CITY HALL — Alert: Beginning Friday, if you pay more than $35 for a taxi ride from anywhere in Santa Monica to LAX, you’ve paid too much.

The City Council voted Tuesday to drop the rates from locations south and north of Interstate 10 respectively as part of a package of motions revisiting different aspects of the citywide taxi franchise system.

Rates will now be a maximum of $35 if you’re hopping in north of the 10 Freeway, and $30 if you get in on the southern side.

The drop in price from what was recommended by a study commissioned in 2008 from the Nelson/Nygaard firm is just simple math.

“It’s really just an average rate of a bill,” said Don Patterson, business and revenue operations manager for City Hall.

The new charges help City Hall’s goal of creating a fair, equitable taxi service while still giving the driver’s a chance to make a reasonable living, Patterson said.

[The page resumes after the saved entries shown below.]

Definition update_child_spawn_attempt (r : Registry) (attempt_id : string)
    (s : ChildSpawnAttemptState.t) (u : SpawnUpdate) (now : float)
    : res (Registry * ChildSpawnAttempt) :=
  a ← get_child_spawn_attempt r attempt_id;
  raise_if (negb (bool_decide (s = sa_state a)) &&
            negb (bool_decide (s ∈ spawn_allowed (sa_state a)))) RuntimeError
    "invalid child spawn transition";;
  let a := updated_spawn a s u now in
  real_not_null now;;
  m ← put_row (rg_child_spawns r) (row_of_attempt a);
  let r' := r <| rg_child_spawns := m |> in
  a' ← get_child_spawn_attempt r' attempt_id;
  Ok (r', a').

(** * The guarantees of the child spawn attempts

    Whatever calls are made, a child has at most one unresolved attempt, an attempt moves
    forward through its phases and keeps its final state, and the indexed state column
    agrees with the payload.  A scan of drifted rows trusts the payload and repairs the
    column. *)

(** ** The rows of a child *)

Definition child_row (child_task_id : string) (w : ChildSpawnRow) : bool :=
  String.eqb (sa_child_task_id (csr_payload w)) child_task_id.

Definition keyed (m : gmap string ChildSpawnRow) : Prop := ∀ k w, m !! k = Some w → row_id w = k.

Lemma spawn_rows_perm r child :
  spawn_rows r child ≡ₚ select (child_row child) (rg_child_spawns r).
Proof. unfold spawn_rows, order_desc. by rewrite py_sorted_perm, reverse_Permutation. Qed.

Lemma elem_of_spawn_rows r child w :
  keyed (rg_child_spawns r) →
  w ∈ spawn_rows r child ↔
  sa_child_task_id (csr_payload w) = child ∧ rg_child_spawns r !! row_id w = Some w.
Proof.
  intros Hk. rewrite spawn_rows_perm, elem_of_select. unfold child_row.
  rewrite String.eqb_eq. split; [|naive_solver].
  intros (Hc & k & Hw). split; [done|]. by rewrite (Hk _ _ Hw).
Qed.

Lemma spawn_rows_NoDup r child :
  keyed (rg_child_spawns r) → NoDup (row_id <$> spawn_rows r child).
Proof. intros Hk. rewrite spawn_rows_perm. by apply (select_sorted row_id). Qed.

(** ** The scan *)

(** The rows have the same payloads. *)
Definition same_payloads (m m' : gmap string ChildSpawnRow) : Prop :=
  csr_payload <$> m' = csr_payload <$> m.

Lemma same_payloads_put m a m' w :
  m !! sa_attempt_id a = Some w → csr_payload w = a → put_row m (row_of_attempt a) = Ok m' →
  m' = <[sa_attempt_id a := row_of_attempt a]> m ∧ same_payloads m m'.
Proof.
  intros Hw Ha [_ ->]%put_row_Ok. split; [done|]. unfold same_payloads.
  rewrite fmap_insert. apply insert_id. rewrite lookup_fmap. cbn. rewrite Hw. cbn. by f_equal.
Qed.

Lemma same_payloads_keyed m m' : same_payloads m m' → keyed m → keyed m'.
Proof.
  intros Hs Hk k w Hw. assert ((csr_payload <$> m') !! k = Some (csr_payload w)) as H.
  { by rewrite lookup_fmap, Hw. }
  rewrite Hs, lookup_fmap in H. destruct (m !! k) as [w0|] eqn:E; [|done].
  cbn in H. injection H as H. rewrite <- (Hk _ _ E). cbn. by rewrite H.
Qed.

Lemma scan_spec rows : ∀ m m' o,
  NoDup (row_id <$> rows) → (∀ w, w ∈ rows → m !! row_id w = Some w) →
  scan_spawns m rows = Ok (m', o) →
  same_payloads m m' ∧
  match o with
  | None => ∀ w, w ∈ rows → spawn_unresolved (sa_state (csr_payload w)) = false ∧
              m' !! row_id w = Some (row_of_attempt (csr_payload w))
  | Some a => spawn_unresolved (sa_state a) = true ∧
              ∃ w, w ∈ rows ∧ csr_payload w = a ∧ m' !! row_id w = Some (row_of_attempt a)
  end ∧ (∀ k, k ∉ row_id <$> rows → m' !! k = m !! k).
Proof.
  induction rows as [|w rows IH]; intros m m' o Hnd Hin H; cbn in H.
  { injection H as <- <-. split_and!; [done|..]; [|done]. intros w Hw. by apply not_elem_of_nil in Hw. }
  cbn in Hnd. apply NoDup_cons in Hnd as [Hni Hnd].
  apply bind_Ok_inv in H as (m1 & Hm1 & H).
  pose proof (Hin w ltac:(by left)) as Hw.
  assert (same_payloads m m1 ∧ m1 !! row_id w = Some (row_of_attempt (csr_payload w)) ∧
          ∀ k, k ≠ row_id w → m1 !! k = m !! k) as (Hs1 & Hw1 & Hother).
  { destruct (bool_decide _) eqn:E in Hm1.
    - injection Hm1 as <-. apply bool_decide_eq_true in E. split_and!; [done| |done].
      rewrite Hw. f_equal. destruct w as [st a]. cbn in *. by subst st.
    - destruct (same_payloads_put _ _ _ w Hw eq_refl Hm1) as [-> Hs]. split; [done|].
      split; [by rewrite lookup_insert_eq|]. intros k Hk. by rewrite lookup_insert_ne. }
  destruct (spawn_unresolved _) eqn:Hu.
  { injection H as <- <-. split; [done|]. split.
    - split; [done|]. exists w. split; [by left|done].
    - intros k Hk. apply Hother. intros ->. apply Hk. by left. }
  destruct (IH m1 m' o Hnd) as (Hs & Ho & Hrest); [|done|].
  { intros v Hv. rewrite Hother; [by apply Hin; right|]. intros E. apply Hni.
    assert (row_id w ∈ row_id <$> rows) by (rewrite <- E; by apply list_elem_of_fmap_2). done. }
  assert (m' !! row_id w = Some (row_of_attempt (csr_payload w))) as Hw' by by rewrite Hrest.
  split; [by etrans|]. split.
  - destruct o as [a|].
    + destruct Ho as (? & v & Hv & ?). split; [done|]. exists v. split; [by right|done].
    + intros v [->|Hv]%elem_of_cons; auto.
  - intros k Hk. cbn in Hk. rewrite not_elem_of_cons in Hk. rewrite Hrest by naive_solver.
    apply Hother. naive_solver.
Qed.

City Hall has control over cabbies because of a franchise system instituted in 2010, which put strong restrictions on which cab companies could operate in city limits (five total), and capped the maximum number of cabs at 300.

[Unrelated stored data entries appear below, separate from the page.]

(* ===== verification/ReplacementCompletion.v ===== *)
(** * Completing a replacement

    [complete_replacement] runs several transactions.  A completion that returns has
    published the candidate along the lease protocol against clean evidence, a completion
    whose evidence is clean returns, and a completion that is blocked or refused before it
    publishes leaves the protocol as it was. *)

From S2P Require Import Prelude PyFloat Runs PyStr PyJson Models.
From S2P Require Import WorkerProtocol WorkerProtocolFacts WorkerProtocolSteps WorkerProtocolReach.
From S2P Require Import WorkerProtocolSpec Registry Persistence PersistenceFacts PersistenceTheorems.
From S2P Require Import ProbeOps AttemptTables Actions Programs ProtocolCalls.
From S2P Require Import Replacement ReplacementTheorems.

Open Scope string_scope.
Open Scope Z_scope.
Open Scope list_scope.

(** ** What clean evidence means *)

Lemma block_if_nil b msg : block_if b msg = [] ↔ b = false.
Proof. by destruct b. Qed.

Record clean_evidence (a : ReplacementAttempt) (lsm : option LsmObservation)
    (workspace : option WorkspaceObservation) (run : string) : Prop := {
  ce_lsm : ∃ l, lsm = Some l ∧ lo_session_id l = Some (ra_lsm_session_id a) ∧
    lo_in_flight_calls l = 0 ∧ lo_active_jobs l = 0 ∧ lo_active_run_id l = Some run;
  ce_run : strip run ≠ "" ∧ ra_previous_active_run_id a ≠ Some run;
  ce_workspace : ∃ w, workspace = Some w ∧ wo_cwd_exists w = true ∧
    wo_git_head w = ra_workspace_git_head a ∧ wo_git_status_hash w = ra_workspace_status_hash a;
}.

Lemma fsub_nan y : fsub fnan y = fnan.
Proof. done. Qed.

Lemma fresh_now observed now age : _fresh observed now age = true → is_nan now = false.
Proof.
  intros [_ [H _]%fle_not_nan]%andb_true_iff. destruct now; try done.
Qed.

Lemma safe_lsm_nil session lsm now age :
  _safe_lsm (Some session) lsm now age = [] →
  is_nan now = false ∧
  ∃ l, lsm = Some l ∧ lo_session_id l = Some session ∧ lo_in_flight_calls l = 0 ∧
    lo_active_jobs l = 0.
Proof.
  unfold _safe_lsm. destruct (negb _); [done|]. destruct lsm as [l|]; [|done].
  rewrite !app_nil, !block_if_nil. intros (H1 & Hf & H2 & H3 & _). bool_to_prop.
  split; [by eapply fresh_now|eauto 6].
Qed.

Lemma safe_workspace_nil dispatch workspace now age :
  _safe_workspace dispatch workspace now age = [] →
  ∃ w, workspace = Some w ∧ wo_cwd_exists w = true.
Proof.
  unfold _safe_workspace. destruct workspace as [w|]; [|done].
  rewrite !app_nil, !block_if_nil. intros (_ & H & _). bool_to_prop. eauto.
Qed.

Lemma completion_blockers_nil r a lsm workspace run now age :
  _completion_blockers r a lsm workspace run now age = Ok [] →
  clean_evidence a lsm workspace run ∧ is_nan now = false ∧
  unresolved_action_attempt r (ra_task_id a) = Ok None ∧
  unresolved_probe_mutation_operation r = None.
Proof.
  intros H. apply bind_Ok_inv in H as (ua & Hua & H). apply bind_Ok_inv in H as (d & _ & [= H]).
  rewrite !app_nil in H. destruct H as (H1 & (Hnow & l & -> & Hs & Hf & Hj)%safe_lsm_nil &
    (w & -> & Hcwd)%safe_workspace_nil & H2 & H3).
  unfold unresolved_effects in H1. rewrite app_nil in H1. destruct H1 as [Ha Hp].
  cbn in H2, H3. rewrite !app_nil, !block_if_nil in H2, H3.
  destruct H2 as [H2 Hprev], H3 as [Hh [Hst _]%app_nil]. rewrite block_if_nil in Hst.
  destruct (negb (str_truthy (strip run))) eqn:Hrun; [done|]. rewrite block_if_nil in H2.
  bool_to_prop. apply str_truthy_true in Hrun. split; [|split; [done|split; [by destruct ua|by case_match]]].
  constructor; [by eauto 8| |by eauto 6]. split; [done|]. intros E. rewrite E in Hprev.
  rewrite bool_decide_true, andb_true_r in Hprev by done.
  assert (run = "") as ->; [|done]. cbn in Hprev. by destruct run.
Qed.

(** ** Publishing the candidate *)

(** The candidate holds the next generation of what was loaded. *)
Definition published_from (s s' : WorkerTaskState) (id : string) : Prop :=
  rtc transition s s' ∧ ws_current_worker_id s' = Some id ∧
  ws_generation s' = ws_generation s + 1.

Lemma other_replacements r r1 :
  other_tables r1 = other_tables r → rg_replacements r1 = rg_replacements r.
Proof. by intros [=]. Qed.

Lemma publish_sound r a s ls ts r' s' :
  loaded r (ra_task_id a) s → publish_candidate a s ls ts r = (r', Ok s') →
  loaded r' (ra_task_id a) s' ∧ published_from s s' (ra_candidate_worker_id a) ∧
  rg_replacements r' = rg_replacements r.
Proof.
  unfold publish_candidate. cbv zeta. intros L H.
  destruct (ws_current_worker_id s) as [cur|] eqn:Hcur.
  - destruct (_ || _); [done|]. apply query_bind in H as [(el & _ & H)|(? & _ & _ & [=])].
    destruct (te_eligible el).
    + rewrite <- bind_mret in H. eapply (accepted_call _ _ _ (Takeover _ _ _)) in H
        as (r1 & c & t & es & Hs & Ht & L1 & Hr%other_replacements & [= <- <-]); [|done..].
      split; [done|]. split; [|done]. split; [by apply rtc_once|by inversion Hs].
    + destruct (bool_decide _); [|done].
      eapply (accepted_call _ _ _ (AbandonWorker _ _ _)) in H
        as (r1 & c & t & es & Hs & Ht & L1 & Hr%other_replacements & H); [|done..].
      rewrite <- bind_mret in H. eapply (accepted_call _ _ _ (Claim _ _ _)) in H
        as (r2 & c2 & t2 & es2 & Hs2 & Ht2 & L2 & Hr2%other_replacements & [= <- <-]); [|done..].
      destruct (claim_published _ _ _ _ _ _ _ Hs2) as [Hc2 Hg2].
      split; [done|]. split; [|congruence]. split; [by eapply rtc_l, rtc_once|].
      split; [done|]. cbn. rewrite Hg2. by inversion Hs.
  - rewrite <- bind_mret in H. eapply (accepted_call _ _ _ (Claim _ _ _)) in H
      as (r1 & c & t & es & Hs & Ht & L1 & Hr%other_replacements & [= <- <-]); [|done..].
    destruct (claim_published _ _ _ _ _ _ _ Hs) as [Hc Hg].
    split; [done|]. split; [|done]. split; [by apply rtc_once|done].
Qed.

Representatives of several of those taxi services stayed past midnight to comment on the matter, which was one of the last items on the packed agenda.

They seemed supportive of the two-rate system, which they hoped would bring in additional customers.

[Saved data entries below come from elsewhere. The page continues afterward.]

(** ** Tasks *)

(** [uuid] names a task that the caller did not name; the worker is added in a second
    transaction. *)
Definition register_task (task_id : option string) (project objective cwd : string)
    (lsm_session_id conversation_url conversation_id : option string)
    (uuid : string) (now : float) (worker_uuid : string) (worker_now : float) : prog TaskRecord :=
  let id := if opt_truthy task_id then default "" task_id else "task_" +:+ str_take 12 uuid in
  task ← txn (λ r,
    raise_if (task_exists r id) IntegrityError "UNIQUE constraint failed: tasks.task_id";;
    real_not_null now;;
    let r := r <| rg_tasks := <[id := mkTaskRecord id project objective cwd SupervisorState.QUEUED
                                        lsm_session_id [] None 0 3 now now]> (rg_tasks r) |> in
    task ← get_task r id;
    Ok (r, task));
  if opt_truthy conversation_url then
    _ ← txn (λ r, add_worker r id (default "" conversation_url) conversation_id true worker_uuid
                    worker_now);
    query (λ r, get_task r id)
  else mret task.

(** [ORDER BY updated_at DESC] *)
Definition list_tasks (r : Registry) : list TaskRecord :=
  order_desc tr_updated_at (select (λ _, true) (rg_tasks r)).

(** An unknown task is left alone. *)
Definition set_checkpoint (r : Registry) (task_id : string) (checkpoint : dict) (now : float)
    : res (Registry * unit) :=
  match rg_tasks r !! task_id with
  | Some task =>
      real_not_null now;;
      Ok (r <| rg_tasks := <[task_id := task <| tr_checkpoint := checkpoint |>
                                             <| tr_updated_at := now |>]> (rg_tasks r) |>, tt)
  | None => Ok (r, tt)
  end.

(** [ORDER BY created_at DESC LIMIT ?] *)
Definition action_attempts (r : Registry) (task_id : string) (limit : Z)
    : res (list ActionAttempt) :=
  get_task r task_id ≫= λ _,
  Ok (take (Z.to_nat (Z.max 1 (Z.min limit 200)))
        (order_desc aa_created_at
           (select (λ a, String.eqb (aa_task_id a) task_id) (rg_actions r)))).

(** ** Window leases *)

Definition get_worker_window_binding (r : Registry) (worker_id : string) (now : float)
    (require_fresh : bool) : option WorkerWindowBinding :=
  match rg_window_bindings r !! worker_id with
  | Some b => if require_fresh && negb (window_is_fresh b now) then None else Some b
  | None => None
  end.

They also spoke out strongly in support of very particular language in the resolution, which would allow cab companies to offer coupons and discounted rates to passengers, and for the elimination of running the meter as an option.

“Do not open the door to a driver being able to run the meter,” said Michael Calin of Bell Cab. “What a dishonest driver will do is ask an innocent passenger who has no idea what’s what if you want a flat rate or the meter.”

Oftentimes, he continued, the passenger will get overcharged, Calin said.

Councilmembers deviated from the staff recommendation of a single, maximum rate of $35, which would cut down on confusion and complaints from hotels and the Convention & Visitor’s Bureau, which declared the dual-rate system too confusing.

It wasn’t without some discussion, however.

“It’s not as if we didn’t try the two different rates, we tried them and it wasn’t working,” said Mayor Pro Tempore Gleam Davis, regarding the staff report.

The bureau and hotels received complaints about the different rates, according to the staff report.

Council member Bob Holbrook didn’t see a problem with letting people figure out the intricacies of I-10 geography.

“I think that word of mouth and people reading the Daily Press … will soon learn what the flat rate is,” he said. “It’ll be just fine that way.”

Charging the southerly customers more for a shorter ride would be a difficult sell, said Mayor Richard Bloom.

“Frankly, I don’t know how I would respond to our constituents,” Bloom said.